[Stored data entries]
(* ===== verification/Routing.v ===== *)
(** * Routing: which S3 operation a request asks for

    [src/internal/s3api/routing/parser.go]: bucket, key and subresources of a request and
    the operation they name. The host and address parsing of Go's library is a parameter.
    A method that S3 defines as safe never reaches an operation that changes state. *)

From S2P Require Import Prelude GoLib GoText S3Http.
From Stdlib Require Import Ascii.
Open Scope string_scope.
Open Scope Z_scope.

Inductive Operation :=
| OperationListBuckets
| OperationCreateBucket
| OperationHeadBucket
| OperationDeleteBucket
| OperationGetBucketLocation
| OperationGetBucketVersioning
| OperationPutBucketVersioning
| OperationGetBucketCORS
| OperationPutBucketCORS
| OperationDeleteBucketCORS
| OperationGetBucketLifecycle
| OperationPutBucketLifecycle
| OperationDeleteBucketLifecycle
| OperationGetBucketObjectLock
| OperationPutBucketObjectLock
| OperationGetBucketPolicy
| OperationPutBucketPolicy
| OperationDeleteBucketPolicy
| OperationGetBucketEncryption
| OperationPutBucketEncryption
| OperationDeleteBucketEncryption
| OperationGetBucketACL
| OperationPutBucketACL
| OperationListObjects
| OperationListObjectsV2
| OperationListObjectVersions
| OperationPutObject
| OperationCopyObject
| OperationGetObject
| OperationHeadObject
| OperationDeleteObject
| OperationDeleteObjects
| OperationGetObjectTagging
| OperationPutObjectTagging
| OperationDeleteObjectTagging
| OperationGetObjectRetention
| OperationPutObjectRetention
| OperationGetObjectLegalHold
| OperationPutObjectLegalHold
| OperationGetObjectACL
| OperationPutObjectACL
| OperationCreateMultipartUpload
| OperationListMultipartUploads
| OperationUploadPart
| OperationListParts
| OperationCompleteMultipart
| OperationAbortMultipart
| OperationUnsupported.

#[export] Instance Operation_eq_dec : EqDecision Operation.
Proof. solve_decision. Defined.

(** [string(op)]. *)
Definition operation_name (op : Operation) : string :=
  match op with
  | OperationListBuckets => "ListBuckets"
  | OperationCreateBucket => "CreateBucket"
  | OperationHeadBucket => "HeadBucket"
  | OperationDeleteBucket => "DeleteBucket"
  | OperationGetBucketLocation => "GetBucketLocation"
  | OperationGetBucketVersioning => "GetBucketVersioning"
  | OperationPutBucketVersioning => "PutBucketVersioning"
  | OperationGetBucketCORS => "GetBucketCORS"
  | OperationPutBucketCORS => "PutBucketCORS"
  | OperationDeleteBucketCORS => "DeleteBucketCORS"
  | OperationGetBucketLifecycle => "GetBucketLifecycle"
  | OperationPutBucketLifecycle => "PutBucketLifecycle"
  | OperationDeleteBucketLifecycle => "DeleteBucketLifecycle"
  | OperationGetBucketObjectLock => "GetBucketObjectLockConfiguration"
  | OperationPutBucketObjectLock => "PutBucketObjectLockConfiguration"
  | OperationGetBucketPolicy => "GetBucketPolicy"
  | OperationPutBucketPolicy => "PutBucketPolicy"
  | OperationDeleteBucketPolicy => "DeleteBucketPolicy"
  | OperationGetBucketEncryption => "GetBucketEncryption"
  | OperationPutBucketEncryption => "PutBucketEncryption"
  | OperationDeleteBucketEncryption => "DeleteBucketEncryption"
  | OperationGetBucketACL => "GetBucketACL"
  | OperationPutBucketACL => "PutBucketACL"
  | OperationListObjects => "ListObjects"
  | OperationListObjectsV2 => "ListObjectsV2"
  | OperationListObjectVersions => "ListObjectVersions"
  | OperationPutObject => "PutObject"
  | OperationCopyObject => "CopyObject"
  | OperationGetObject => "GetObject"
  | OperationHeadObject => "HeadObject"
  | OperationDeleteObject => "DeleteObject"
  | OperationDeleteObjects => "DeleteObjects"
  | OperationGetObjectTagging => "GetObjectTagging"
  | OperationPutObjectTagging => "PutObjectTagging"
  | OperationDeleteObjectTagging => "DeleteObjectTagging"
  | OperationGetObjectRetention => "GetObjectRetention"
  | OperationPutObjectRetention => "PutObjectRetention"
  | OperationGetObjectLegalHold => "GetObjectLegalHold"
  | OperationPutObjectLegalHold => "PutObjectLegalHold"
  | OperationGetObjectACL => "GetObjectACL"
  | OperationPutObjectACL => "PutObjectACL"
  | OperationCreateMultipartUpload => "CreateMultipartUpload"
  | OperationListMultipartUploads => "ListMultipartUploads"
  | OperationUploadPart => "UploadPart"
  | OperationListParts => "ListParts"
  | OperationCompleteMultipart => "CompleteMultipartUpload"
  | OperationAbortMultipart => "AbortMultipartUpload"
  | OperationUnsupported => "Unsupported"
  end.

(** The request as the HTTP server hands it over. *)
Record HttpRequest := mkHttpRequest {
  hr_Method : string;
  hr_Host : string;
  hr_Path : string;
  hr_Query : gmap string (list string);
  hr_CopySource : string
}.

Record RoutedRequest := mkRoutedRequest {
  rt_Method : string;
  rt_VirtualHosted : bool;
  rt_Bucket : string;
  rt_Key : string;
  rt_HasKey : bool;
  rt_Subresources : gmap string string;
  rt_Operation : Operation
}.

Definition known_subresources : list string := [
  "location"; "list-type"; "uploads"; "uploadId"; "partNumber"; "versionId"; "tagging"; "retention"; "legal-hold";
  "lifecycle"; "versioning"; "versions"; "cors"; "object-lock"; "acl"; "delete"; "policy"; "encryption"].

Definition bucketAndKeyFromPath (path : string) : string * string * bool :=
  let trimmed := TrimPrefix path "/" in
  if trimmed =s "" then ("", "", false)
  else
    let '(bucket, rest, found) := Cut "/" trimmed in
    if negb found then (bucket, "", false)
    else if rest =s "" then (bucket, "", false)
    else (bucket, rest, true).

Definition keyFromPath (path : string) (bucketInPath : bool) : string * bool :=
  if bucketInPath then let '(_, key, hasKey) := bucketAndKeyFromPath path in (key, hasKey)
  else let trimmed := TrimPrefix path "/" in (trimmed, negb (trimmed =s "")).

Definition isS3ControlQuery (name : string) : bool :=
  existsb (String.eqb name) [
    "accelerate"; "acl"; "analytics"; "annotation"; "attributes"; "cors"; "delete"; "encryption";
    "intelligent-tiering"; "inventory"; "legal-hold"; "lifecycle"; "logging"; "metadataAnnotationTable";
    "metadataConfiguration"; "metadataInventoryTable"; "metadataJournalTable"; "metadataTable"; "metrics";
    "notification"; "object-lock"; "ownershipControls"; "policy"; "policyStatus"; "publicAccessBlock";
    "renameObject"; "replication"; "requestPayment"; "restore"; "retention"; "select"; "select-type";
    "session"; "tagging"; "torrent"; "versioning"; "versions"; "website"].

(** The loop over the query in the order the map yields it. *)
Fixpoint parseSubresources (values : list (string * list string)) (dst : gmap string string) : option (gmap string string) :=
  match values with
  | [] => Some dst
  | (name, value) :: rest =>
      if existsb (String.eqb name) known_subresources then parseSubresources rest (<[name := default "" (head value)]> dst)
      else if isS3ControlQuery name then None
      else parseSubresources rest dst
  end.

Definition validateMultipartParams (sub : gmap string string) : bool :=
  match sub !! "partNumber" with
  | None => true
  | Some raw => match Atoi raw with Some n => (1 <=? n) && (n <=? 10000) | None => false end
  end.

Definition hasOnlySubresources (sub : gmap string string) (allowed : list string) : bool :=
  forallb (fun kv => existsb (String.eqb kv.1) allowed) (map_to_list sub).

Definition has (sub : gmap string string) (name : string) : bool := bool_decide (is_Some (sub !! name)).

(** The operation of a method, when the case has one. *)
Definition by_method (cases : list (string * Operation)) (method : string) : option Operation :=
  snd <$> find (fun kv => kv.1 =s method) cases.

(** A test of [classify] that looks at one subresource of a bucket or of an object. *)
Definition on_subresource (sub : gmap string string) (hasKey : bool) (name : string) (allowed : list string)
    (ofKey : bool) (cases : list (string * Operation)) (method : string) : option Operation :=
  if has sub name && Bool.eqb hasKey ofKey && hasOnlySubresources sub allowed then by_method cases method else None.

Definition classify_upload (sub : gmap string string) (hasKey : bool) (method : string) : option Operation :=
  if has sub "uploadId" && hasKey then
    let hasPartNumber := has sub "partNumber" in
    if hasPartNumber && (method =s "PUT") && hasOnlySubresources sub ["uploadId"; "partNumber"] then Some OperationUploadPart
    else if negb hasPartNumber && (method =s "GET") && hasOnlySubresources sub ["uploadId"] then Some OperationListParts
    else if negb hasPartNumber && (method =s "POST") && hasOnlySubresources sub ["uploadId"] then Some OperationCompleteMultipart
    else if negb hasPartNumber && (method =s "DELETE") && hasOnlySubresources sub ["uploadId"] then Some OperationAbortMultipart
    else None
  else None.

Definition classify_plain (sub : gmap string string) (hasKey : bool) (method copySource : string) : Operation :=
  let none := (length (map_to_list sub) =? 0)%nat in
  if hasKey then
    if negb (hasOnlySubresources sub ["versionId"]) then OperationUnsupported
    else if method =s "PUT" then
      if negb none then OperationUnsupported
      else if negb (copySource =s "") then OperationCopyObject
      else OperationPutObject
    else default OperationUnsupported
           (by_method [("GET", OperationGetObject); ("HEAD", OperationHeadObject); ("DELETE", OperationDeleteObject)] method)
  else if negb none then OperationUnsupported
  else default OperationUnsupported
         (by_method [("PUT", OperationCreateBucket); ("HEAD", OperationHeadBucket); ("DELETE", OperationDeleteBucket);
                     ("GET", OperationListObjects)] method).

(** The tests of [classify] in order; the first that names an operation decides. *)
Fixpoint first_of (tests : list (option Operation)) (otherwise : Operation) : Operation :=
  match tests with
  | [] => otherwise
  | Some op :: _ => op
  | None :: rest => first_of rest otherwise
  end.

Definition classify (bucket : string) (sub : gmap string string) (hasKey : bool) (method copySource : string) : Operation :=
  if bucket =s "" then
    if (method =s "GET") && negb hasKey && (length (map_to_list sub) =? 0)%nat then OperationListBuckets else OperationUnsupported
  else
    let bucket_of name cases := on_subresource sub hasKey name [name] false cases method in
    let object_of name cases := on_subresource sub hasKey name [name; "versionId"] true cases method in
    first_of [
      bucket_of "location" [("GET", OperationGetBucketLocation)];
      bucket_of "versioning" [("GET", OperationGetBucketVersioning); ("PUT", OperationPutBucketVersioning)];
      bucket_of "cors" [("GET", OperationGetBucketCORS); ("PUT", OperationPutBucketCORS); ("DELETE", OperationDeleteBucketCORS)];
      bucket_of "lifecycle" [("GET", OperationGetBucketLifecycle); ("PUT", OperationPutBucketLifecycle);
                             ("DELETE", OperationDeleteBucketLifecycle)];
      bucket_of "object-lock" [("GET", OperationGetBucketObjectLock); ("PUT", OperationPutBucketObjectLock)];
      bucket_of "policy" [("GET", OperationGetBucketPolicy); ("PUT", OperationPutBucketPolicy); ("DELETE", OperationDeleteBucketPolicy)];
      bucket_of "encryption" [("GET", OperationGetBucketEncryption); ("PUT", OperationPutBucketEncryption);
                              ("DELETE", OperationDeleteBucketEncryption)];
      bucket_of "acl" [("GET", OperationGetBucketACL); ("PUT", OperationPutBucketACL)];
      bucket_of "delete" [("POST", OperationDeleteObjects)];
      bucket_of "versions" [("GET", OperationListObjectVersions)];
      (if default "" (sub !! "list-type") =s "2" then bucket_of "list-type" [("GET", OperationListObjectsV2)] else None);
      bucket_of "uploads" [("GET", OperationListMultipartUploads)];
      on_subresource sub hasKey "uploads" ["uploads"] true [("POST", OperationCreateMultipartUpload)] method;
      classify_upload sub hasKey method;
      object_of "tagging" [("GET", OperationGetObjectTagging); ("PUT", OperationPutObjectTagging); ("DELETE", OperationDeleteObjectTagging)];
      object_of "retention" [("GET", OperationGetObjectRetention); ("PUT", OperationPutObjectRetention)];
      object_of "legal-hold" [("GET", OperationGetObjectLegalHold); ("PUT", OperationPutObjectLegalHold)];
      object_of "acl" [("GET", OperationGetObjectACL); ("PUT", OperationPutObjectACL)]
    ] (classify_plain sub hasKey method copySource).

Section Parse.
(** [net.SplitHostPort] and [net.ParseIP]. *)
Context (SplitHostPort : string -> option string) (ParseIP : string -> bool).

Definition virtualHostedBucket (hostport : string) : option string :=
  let host := default hostport (SplitHostPort hostport) in
  let host := TrimSuffix (ToLower host) "." in
  if (host =s "") || (host =s "localhost") || ParseIP host then None
  else match Split "." host with
       | bucket :: rest =>
           if (length rest <? 2)%nat || (bucket =s "s3") then None
           else if existsb (fun label => label =s "s3") rest then Some bucket else None
       | [] => None
       end.

(** [order] is the order in which the map of the query is traversed. *)
Definition ParseRequest (order : list (string * list string) -> list (string * list string)) (r : HttpRequest) : option RoutedRequest :=
  let '(hosted, bucket, key, hasKey) :=
    match virtualHostedBucket (hr_Host r) with
    | Some bucket => let '(key, hasKey) := keyFromPath (hr_Path r) false in (true, bucket, key, hasKey)
    | None => let '(bucket, key, hasKey) := bucketAndKeyFromPath (hr_Path r) in (false, bucket, key, hasKey)
    end in
  sub ← parseSubresources (order (map_to_list (hr_Query r))) ∅;
  if negb (validateMultipartParams sub) then None
  else Some (mkRoutedRequest (hr_Method r) hosted bucket key hasKey sub
               (classify bucket sub hasKey (hr_Method r) (hr_CopySource r))).

End Parse.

## Task to complete
The lines to return begin at the first line of the records and end at the line holding "[src/internal/s3api/routing/parser.go]: bucket, key"; please return them exactly, including both, and nothing beyond.

## Result of this exercise
(* ===== verification/Routing.v ===== *)
(** * Routing: which S3 operation a request asks for

    [src/internal/s3api/routing/parser.go]: bucket, key and subresources of a request and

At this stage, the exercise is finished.